Stored data entries:
((

Lemma extract_invariant user (issues : list IssueWithMetrics) :
  forall acc,
    NoDup (map fst acc) -> Forall (entryOk user) acc ->
    let result :=
      fold_left
        (fun collaborations (issue : IssueWithMetrics) =>
           if negb (String.eqb (i_assigneeAccountId issue) "") &&
              negb (String.eqb (i_assigneeAccountId issue) user)
           then
             let key := i_assigneeAccountId issue in
             let collaborations :=
               if negb (mapHas key collaborations) then
                 (collaborations ++
                    [(key, {| cd_accountId := i_assigneeAccountId issue;
                              cd_displayName := i_assignee issue;
                              sharedIssues := [];
                              cycleTimes := [] |})])%list
               else collaborations in
             mapUpdate key (recordShared issue) collaborations
           else collaborations)
        issues acc in
    NoDup (map fst result) /\ Forall (entryOk user) result /\
    sharedTotal result
      = (sharedTotal acc + length (List.filter (isShared user) issues))%nat.
Proof.
  induction issues as [|i l IH]; intros acc Hnd Hok; cbv zeta; cbn [fold_left List.filter].
  - repeat split; try assumption. simpl. lia.
  - fold (isShared user i). destruct (isShared user i) eqn:Hs.
    + unfold isShared in Hs. apply andb_true_iff in Hs as [He Hu].
      apply negb_true_iff in He, Hu. apply String.eqb_neq in He, Hu.
      set (key := i_assigneeAccountId i) in *.
      set (fresh := {| cd_accountId := key; cd_displayName := i_assignee i;
                       sharedIssues := []; cycleTimes := [] |}).
      set (acc' := if negb (mapHas key acc) then (acc ++ [(key, fresh)])%list else acc).
      assert (Hacc' : NoDup (map fst acc') /\ Forall (entryOk user) acc' /\
                      In key (map fst acc') /\ sharedTotal acc' = sharedTotal acc).
      { subst acc'. destruct (mapHas key acc) eqn:Hhas; simpl.
        - repeat split; try assumption. apply mapHas_in, Hhas.
        - repeat split.
          + rewrite map_app. simpl. apply NoDup_app.
            split; [assumption|]. split; [|apply NoDup_singleton].
            intros x Hx Hy. apply list_elem_of_singleton in Hy. subst x.
            apply list_elem_of_In, mapHas_in in Hx. congruence.
          + apply Forall_app_2; [assumption|]. constructor; [|constructor].
            unfold entryOk. simpl. repeat split; try assumption. lia.
          + rewrite map_app. apply in_or_app. right. left. reflexivity.
          + unfold sharedTotal. rewrite map_app, sum_list_with_app. simpl. lia. }
      destruct Hacc' as (Hnd' & Hok' & Hin' & Htot').
      specialize (IH (mapUpdate key (recordShared i) acc')).
      cbv zeta in IH.
      destruct IH as (R1 & R2 & R3).
      * rewrite mapUpdate_keys. exact Hnd'.
      * apply mapUpdate_ok, Hok'.
      * repeat split; try assumption.
        rewrite R3, (mapUpdate_total i key acc' Hnd' Hin'), Htot'. simpl. lia.
    + specialize (IH acc Hnd Hok). cbv zeta in IH. exact IH.
Qed.

(** X19: the collaboration map has one entry per distinct collaborator:
    its keys are pairwise different, none is empty or the subject's own
    account id, every entry is stored under its own account id and holds
    at most as many cycle times as shared issues; the shared issues of
    all entries together are exactly the issues assigned to somebody
    else. *)
Theorem collaboration_map_invariant (issues : list IssueWithMetrics)
    (currentUserId : string) :
  let data := extractCollaborationData issues currentUserId in
  NoDup (map fst data) /\
  Forall (entryOk currentUserId) data /\
  sharedTotal data = length (List.filter (isShared currentUserId) issues).
Proof.
  cbv zeta. unfold extractCollaborationData.
  pose proof (extract_invariant currentUserId issues [] (NoDup_nil_2) (List.Forall_nil _)) as H.
  cbv zeta in H. exact H.
Qed.

Definition byCountDesc (p q : TeamMateProfile) : Prop :=
  (collaborationCount q <= collaborationCount p)%nat.

Lemma insertByCount_perm p l : Permutation (insertByCount p l) (p :: l).
Proof.
  induction l as [|q l IH]; simpl; [reflexivity|].
  destruct (collaborationCount q <=? collaborationCount p)%nat; [reflexivity|].
  rewrite IH. apply perm_swap.
Qed.

Lemma sortByCount_perm l : Permutation (sortByCount l) l.
Proof.
  induction l as [|p l IH]; simpl; [reflexivity|].
  rewrite insertByCount_perm. apply perm_skip, IH.
Qed.

Lemma insertByCount_sorted p l :
  StronglySorted byCountDesc l -> StronglySorted byCountDesc (insertByCount p l).
Proof.
  induction l as [|q l IH]; intros Hs; simpl.
  - constructor; constructor.
  - inversion Hs as [|? ? Hl Hq]; subst.
    destruct (collaborationCount q <=? collaborationCount p)%nat eqn:E.
    + apply Nat.leb_le in E. constructor; [exact Hs|].
      constructor; [exact E|].
      eapply List.Forall_impl; [|exact Hq]. unfold byCountDesc. intros x Hx. lia.
    + apply Nat.leb_gt in E. constructor; [apply IH, Hl|].
      rewrite insertByCount_perm. constructor; [unfold byCountDesc; lia | exact Hq].
Qed.

Lemma sortByCount_sorted l : StronglySorted byCountDesc (sortByCount l).
Proof.
  induction l as [|p l IH]; simpl; [constructor|]. apply insertByCount_sorted, IH.
Qed.

Lemma take_sorted {A : Type} (R : A -> A -> Prop) n (l : list A) :
  StronglySorted R l -> StronglySorted R (take n l).
Proof.
  intros H. rewrite <- (take_drop n l) in H.
  apply StronglySorted_app_1_l in H. exact H.
Qed.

))

Retype only the lines above between the line with "negb (String.eqb (i_assigneeAccountId issue) user)" and the line with "induction issues as", counting those two lines as well, and keep every character as it is.

[RESULT]:
              negb (String.eqb (i_assigneeAccountId issue) user)
           then
             let key := i_assigneeAccountId issue in
             let collaborations :=
               if negb (mapHas key collaborations) then
                 (collaborations ++
                    [(key, {| cd_accountId := i_assigneeAccountId issue;
                              cd_displayName := i_assignee issue;
                              sharedIssues := [];
                              cycleTimes := [] |})])%list
               else collaborations in
             mapUpdate key (recordShared issue) collaborations
           else collaborations)
        issues acc in
    NoDup (map fst result) /\ Forall (entryOk user) result /\
    sharedTotal result
      = (sharedTotal acc + length (List.filter (isShared user) issues))%nat.
Proof.
  induction issues as [|i l IH]; intros acc Hnd Hok; cbv zeta; cbn [fold_left List.filter].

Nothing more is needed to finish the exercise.